From 2009 Lopez began to expand the bag line and to introduce them to the main collections.

== Cinema ==
The designs of Pura Lopez models were used in such movies as La Dama Boba of Manolo Iborra Martinez based on the play by Lope de Vega, Insomnia by Chuz Guttieres, Kika by Pedro Almodóvar Caballero, as well as in the French production of Asterix and Obelix.

But in all their glory the shoes appeared in the movie Manolete with Adrien Brody. Lopez was invited to create the design of the shoes worn by Penélope Cruz. The styles chosen for the movie reflect all the femininity and glamour of the 1940s women — the time when platforms, round pumps and high heels were especially relevant.

Lopez admitted that she liked her experience in the movie industry because it gave her a great possibility to express her creative potential without respecting any limits.

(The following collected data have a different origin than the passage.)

Lemma statusCodeMap_number (n : Num) :
  statusCodeMap_get (number_to_string n) =
  match kind_of_status n with
  | NETWORK_ERROR => None
  | c => Some (EnumCode c)
  end.
Proof.
  destruct n as [| [|] | z p]; try reflexivity.
  unfold kind_of_status.
  destruct (Z.eqb_spec z 401) as [->|N1]; [reflexivity|].
  destruct (Z.eqb_spec z 429) as [->|N2]; [reflexivity|].
  destruct (Z.eqb_spec z 404) as [->|N3]; [reflexivity|].
  destruct (Z.eqb_spec z 500) as [->|N4]; [reflexivity|].
  destruct (Z.eqb_spec z 502) as [->|N5]; [reflexivity|].
  destruct (Z.eqb_spec z 503) as [->|N6]; [reflexivity|].
  unfold statusCodeMap_get, statusCodeMap, object_prototype_members.
  cbn [lookup existsb orb].
  number_key_cases z. reflexivity.
Qed.

Lemma transport_code_number (n : Num) :
  transport_code (JNumber n) = Return (EnumCode (kind_of_status n)).
Proof.
  unfold transport_code, code_of_key. cbn [to_string bind].
  rewrite statusCodeMap_number. now destruct (kind_of_status n).
Qed.

Lemma array_includes_whitelisted (v : JsValue) :
  array_includes retryable_statuses v = true <-> whitelisted v.
Proof.
  unfold whitelisted, retryable_statuses. split.
  - destruct v as [| | b | [| neg | z p] | s | cls props | h]; simpl;
      try discriminate.
    rewrite !orb_true_iff, !Z.eqb_eq.
    intros [E|[E|[E|[E|F]]]]; try discriminate F;
      [left|right; left|right; right; left|right; right; right];
      f_equal; now apply Int_ext.
  - intros [->|[->|[->| ->]]]; reflexivity.
Qed.

(** ** The transport branch *)

Lemma status_returns (response : JsValue) :
  to_boolean response = true -> exists status, get response "status" = Return status.
Proof. intros H. apply get_returns, truthy_not_nullish, H. Qed.

(** The message of the transport branch is always found; only its
    conversion can fail. *)
Lemma transport_message_returns (error response : JsValue) :
  carries_response error response ->
  exists msg, transport_message error response = Return msg.
Proof.
  intros [Hr Ht]. unfold transport_message.
  destruct (get_returns response "data" (truthy_not_nullish _ Ht)) as [d ->].
  cbn [bind].
  destruct (get_optional_returns d "error") as [b ->]. cbn [bind].
  destruct (get_returns error "message" (get_not_nullish _ _ _ Hr)) as [m ->].
  cbn [bind]. eauto.
Qed.

(** The factory on a failure that carries a response: the code of the
    status, then the constructor on the message. *)
Lemma transport_unfold (error response status : JsValue) (op : option string) :
  carries_response error response ->
  get response "status" = Return status ->
  createHeliusError error op =
  (let* c := transport_code status in
   let* text := transport_text error response in
   Return (new_HeliusError c text
             (mkOptions status
                (Some (array_includes retryable_statuses status)) op))).
Proof.
  intros [Hr Ht] Hs. unfold createHeliusError, transport_text,
    transport_message, new_HeliusError_any.
  rewrite Hr. cbn [bind]. rewrite Ht, Hs. cbn [bind].
  destruct (get_returns response "data" (truthy_not_nullish _ Ht)) as [d ->].
  cbn [bind].
  destruct (get_optional_returns d "error") as [b ->]. cbn [bind].
  destruct (get_returns error "message" (get_not_nullish _ _ _ Hr)) as [m ->].
  cbn [bind]. reflexivity.
Qed.

(** What the factory returns when the response test succeeds and the two
    conversions do. *)
Lemma transport_branch
  (error response status : JsValue) (c : CodeValue) (text : string)
  (op : option string) :
  carries_response error response ->
  get response "status" = Return status ->
  transport_code status = Return c ->
  transport_text error response = Return text ->
  createHeliusError error op =
  Return (new_HeliusError c text
            (mkOptions status
               (Some (array_includes retryable_statuses status)) op)).
Proof.
  intros Hc Hs Hk Ht. rewrite (transport_unfold _ _ _ op Hc Hs).
  rewrite Hk. cbn [bind]. rewrite Ht. reflexivity.
Qed.

(** Conversely, a result of the transport branch was built that way. *)
Lemma transport_inversion
  (error response status : JsValue) (op : option string) (h : HeliusError) :
  carries_response error response ->
  get response "status" = Return status ->
  createHeliusError error op = Return h ->
  exists c text,
    transport_code status = Return c /\
    transport_text error response = Return text /\
    h = new_HeliusError c text
          (mkOptions status
             (Some (array_includes retryable_statuses status)) op).
Proof.
  intros Hc Hs H. rewrite (transport_unfold _ _ _ op Hc Hs) in H.
  destruct (transport_code status) as [c|e]; [|discriminate H].
  cbn [bind] in H.
  destruct (transport_text error response) as [text|e]; [|discriminate H].
  cbn [bind] in H. injection H as <-. eauto.
Qed.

Pura Lopez shoes are worn by such celebrities as: Kylie Minogue, Monica, Penélope Cruz, Isabelle Fuhrman, Lea Michele, Kim Kardashian, and others.

== Interesting facts ==
- Lopez does not like to repeat the models so she never uses the same design without changing it at least a little bit in two collection in a row. That productivity requires a lot of time. Lopez says that she and her designers team could often stay in the studio for days choosing the colors and materials that match.
- Once Lopez decided to create an exclusive design just for her. But in the end she couldn't resist and included it in the main collection.
- Queen Letizia of Spain who is constantly called the «Princess of Fashion», frequently wears Pura Lopez shoes.
- Lopez doesn't like to give interviews. She can easily be seen in the Fairs and Presentations where she comes incognito.